Provided data →
(** * Lost & Found matching engine

  A shallow embedding of the matching engine of the Lost & Found
  application: the Cloud Functions module [functions/index.js] and the
  browser module [dashboard.js].  Both files carry their own copy of the
  keyword extractor, the location normaliser, the score calculator, the
  duplicate check and the notification writer; the two copies are embedded
  separately (modules [Functions] and [Dashboard]) and compared.

  Conventions of the embedding
  - JavaScript strings are Rocq strings; [toLowerCase], the class [\s] and
    [trim] are the ASCII ones.
  - JavaScript numbers are IEEE 754 binary64 values ([spec_float] with
    precision 53 and maximal exponent 1024), so that every sum, product
    and quotient of the score is rounded as the program rounds it.
  - An absent (undefined) property is [None].
  - Firestore is a record of collections threaded through a state and
    error monad; a rejected promise is the outcome [Throw]. *)

From Stdlib Require Import List String Ascii ZArith Lia Bool Arith PeanoNat.
From Stdlib Require Import SpecFloat Sorted Permutation.
Import ListNotations.

Local Open Scope string_scope.
Local Open Scope list_scope.

(** ** The JavaScript runtime *)

Module JS.

(** *** Strings *)

Fixpoint str_map (f : ascii -> ascii) (s : string) : string :=
  match s with
  | EmptyString => EmptyString
  | String c s' => String (f c) (str_map f s')
  end.

Fixpoint str_filter (p : ascii -> bool) (s : string) : string :=
  match s with
  | EmptyString => EmptyString
  | String c s' => if p c then String c (str_filter p s') else str_filter p s'
  end.

Definition in_range (lo hi : nat) (c : ascii) : bool :=
  let n := nat_of_ascii c in (lo <=? n)%nat && (n <=? hi)%nat.

Definition is_upper : ascii -> bool := in_range 65 90.
Definition is_lower : ascii -> bool := in_range 97 122.
Definition is_digit : ascii -> bool := in_range 48 57.

(** The class [\s]: tab, line feed, vertical tab, form feed, carriage
    return and space. *)
Definition is_space (c : ascii) : bool :=
  in_range 9 13 c || (nat_of_ascii c =? 32)%nat.

Definition lower_char (c : ascii) : ascii :=
  if is_upper c then ascii_of_nat (nat_of_ascii c + 32) else c.

(** [s.toLowerCase()] *)
Definition toLowerCase : string -> string := str_map lower_char.

(** [s.replace(/[^a-z0-9\s]/g, '')] *)
Definition strip_special : string -> string :=
  str_filter (fun c => is_lower c || is_digit c || is_space c).

Definition starts_with_space (s : string) : bool :=
  match s with
  | EmptyString => false
  | String c _ => is_space c
  end.

(** [s.split(/\s+/)]: the pieces between the maximal runs of white space;
    a run at either end leaves an empty piece there, and the empty string
    splits into one empty piece. *)
Fixpoint split_ws (s : string) : list string :=
  match s with
  | EmptyString => [EmptyString]
  | String c s' =>
      if is_space c then
        if starts_with_space s' then split_ws s'
        else EmptyString :: split_ws s'
      else
        match split_ws s' with
        | t :: ts => String c t :: ts
        | [] => [String c EmptyString]
        end
  end.

Fixpoint trimStart (s : string) : string :=
  match s with
  | EmptyString => EmptyString
  | String c s' => if is_space c then trimStart s' else s
  end.

Fixpoint trimEnd (s : string) : string :=
  match s with
  | EmptyString => EmptyString
  | String c s' =>
      match trimEnd s' with
      | EmptyString => if is_space c then EmptyString else String c EmptyString
      | t => String c t
      end
  end.

(** [s.trim()] *)
Definition trim (s : string) : string := trimEnd (trimStart s).

(** [hay.includes(needle)] on strings *)
Fixpoint includes (hay needle : string) : bool :=
  String.prefix needle hay ||
  match hay with
  | EmptyString => false
  | String _ hay' => includes hay' needle
  end.

(** Truthiness of a property holding a string: absent and [''] are falsy. *)
Definition truthy (o : option string) : bool :=
  match o with
  | Some (String _ _) => true
  | _ => false
  end.

Definition str_truthy (s : string) : bool :=
  match s with
  | String _ _ => true
  | EmptyString => false
  end.

(** A string interpolated in a template literal. *)
Definition interpolate (o : option string) : string :=
  match o with
  | Some s => s
  | None => "undefined"
  end.

(** [a === b] on properties holding strings *)
Definition strict_eq (a b : option string) : bool :=
  match a, b with
  | Some x, Some y => String.eqb x y
  | None, None => true
  | _, _ => false
  end.

(** *** Arrays and Sets of strings

    A [Set] is kept as the array of its elements in insertion order. *)

Definition array_includes (l : list string) (w : string) : bool :=
  existsb (String.eqb w) l.

Definition Set_has (s : list string) (k : string) : bool :=
  existsb (String.eqb k) s.

Definition Set_add (s : list string) (k : string) : list string :=
  if Set_has s k then s else s ++ [k].

(** [new Set(array)] *)
Definition new_Set (l : list string) : list string :=
  fold_left Set_add l [].

(** [a.slice(0, n)] *)
Definition slice0 {A : Type} (n : nat) (l : list A) : list A := firstn n l.

(** *** Numbers *)

Definition number := spec_float.

Definition prec : Z := 53.
Definition emax : Z := 1024.

(** The number denoted by an integer literal or by a length. *)
Definition num (z : Z) : number := binary_normalize prec emax z 0 false.

Definition add : number -> number -> number := SFadd prec emax.
Definition mul : number -> number -> number := SFmul prec emax.
Definition div : number -> number -> number := SFdiv prec emax.

(** The literals [0.7], [0.5] and [0.3]: the doubles nearest to the
    decimal fractions. *)
Definition lit_0_7 : number := Eval vm_compute in div (num 7) (num 10).
Definition lit_0_5 : number := Eval vm_compute in div (num 5) (num 10).
Definition lit_0_3 : number := Eval vm_compute in div (num 3) (num 10).

Definition is_neg_zero (x : number) : bool :=
  match x with
  | S754_zero true => true
  | _ => false
  end.

(** [Math.min(x, y)] *)
Definition Math_min (x y : number) : number :=
  match SFcompare x y with
  | None => S754_nan
  | Some Lt => x
  | Some Gt => y
  | Some Eq => if is_neg_zero x then x else y
  end.

(** [Math.round(x)], as the integer the result holds: the integer nearest
    to [x], the larger one at a tie, that is the floor of [x + 1/2]
    computed exactly.  The program only rounds finite numbers (lemma
    [score_sum_finite] below); NaN and the infinities are sent to 0. *)
Definition Math_round (x : number) : Z :=
  match x with
  | S754_finite s m e =>
      let v := if s then Z.neg m else Z.pos m in
      match e with
      | Zneg d => ((2 * v + 2 ^ Z.pos d) / 2 ^ (Z.pos d + 1))%Z
      | _ => (v * 2 ^ e)%Z
      end
  | _ => 0%Z
  end.


(** *** [Array.prototype.sort] with the comparator
    [(a, b) => b.score - a.score]

    The sort is stable (ECMAScript 2019), so its result is the one of the
    stable insertion sort below: an element goes in front of the first
    element that its key reaches. *)
Section Sort.
Context {A : Type} (key : A -> Z).

Fixpoint insert_desc (x : A) (l : list A) : list A :=
  match l with
  | [] => [x]
  | y :: l' => if (key y <=? key x)%Z then x :: y :: l'
               else y :: insert_desc x l'
  end.

Fixpoint sort_desc (l : list A) : list A :=
  match l with
  | [] => []
  | x :: l' => insert_desc x (sort_desc l')
  end.
End Sort.

End JS.

(** ** The data model *)

Inductive ItemType := lost | found.

Inductive Status := open | resolved.

(** A document of the collection [items], together with its id.
    [keywords], [normalizedLocation] and [matchProcessed] are the enrichment
    fields that the creation triggers write back; [expiresAt] is a time in
    milliseconds. *)
Record Item := {
  item_id : string;
  item_type : ItemType;
  category : option string;
  title : option string;
  description : option string;
  location : option string;
  keywords : option (list string);
  normalizedLocation : option string;
  matchProcessed : bool;
  status : Status;
  uid : string;
  email : string;
  expiresAt : option Z
}.

(** The breakdown [matchDetails] of a score. *)
Record MatchDetails := {
  md_category : bool;
  md_location : bool;
  keywordOverlap : nat;
  matchedKeywords : list string
}.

Description of the task →
Here the output must be the lines above from the line with "None => true" to the line with "to [x], the", both included, duplicated word for word and nothing else.

Output of the exercise →
  | None, None => true
  | _, _ => false
  end.

(** *** Arrays and Sets of strings

    A [Set] is kept as the array of its elements in insertion order. *)

Definition array_includes (l : list string) (w : string) : bool :=
  existsb (String.eqb w) l.

Definition Set_has (s : list string) (k : string) : bool :=
  existsb (String.eqb k) s.

Definition Set_add (s : list string) (k : string) : list string :=
  if Set_has s k then s else s ++ [k].

(** [new Set(array)] *)
Definition new_Set (l : list string) : list string :=
  fold_left Set_add l [].

(** [a.slice(0, n)] *)
Definition slice0 {A : Type} (n : nat) (l : list A) : list A := firstn n l.

(** *** Numbers *)

Definition number := spec_float.

Definition prec : Z := 53.
Definition emax : Z := 1024.

(** The number denoted by an integer literal or by a length. *)
Definition num (z : Z) : number := binary_normalize prec emax z 0 false.

Definition add : number -> number -> number := SFadd prec emax.
Definition mul : number -> number -> number := SFmul prec emax.
Definition div : number -> number -> number := SFdiv prec emax.

(** The literals [0.7], [0.5] and [0.3]: the doubles nearest to the
    decimal fractions. *)
Definition lit_0_7 : number := Eval vm_compute in div (num 7) (num 10).
Definition lit_0_5 : number := Eval vm_compute in div (num 5) (num 10).
Definition lit_0_3 : number := Eval vm_compute in div (num 3) (num 10).

Definition is_neg_zero (x : number) : bool :=
  match x with
  | S754_zero true => true
  | _ => false
  end.

(** [Math.min(x, y)] *)
Definition Math_min (x y : number) : number :=
  match SFcompare x y with
  | None => S754_nan
  | Some Lt => x
  | Some Gt => y
  | Some Eq => if is_neg_zero x then x else y
  end.

(** [Math.round(x)], as the integer the result holds: the integer nearest
    to [x], the larger one at a tie, that is the floor of [x + 1/2]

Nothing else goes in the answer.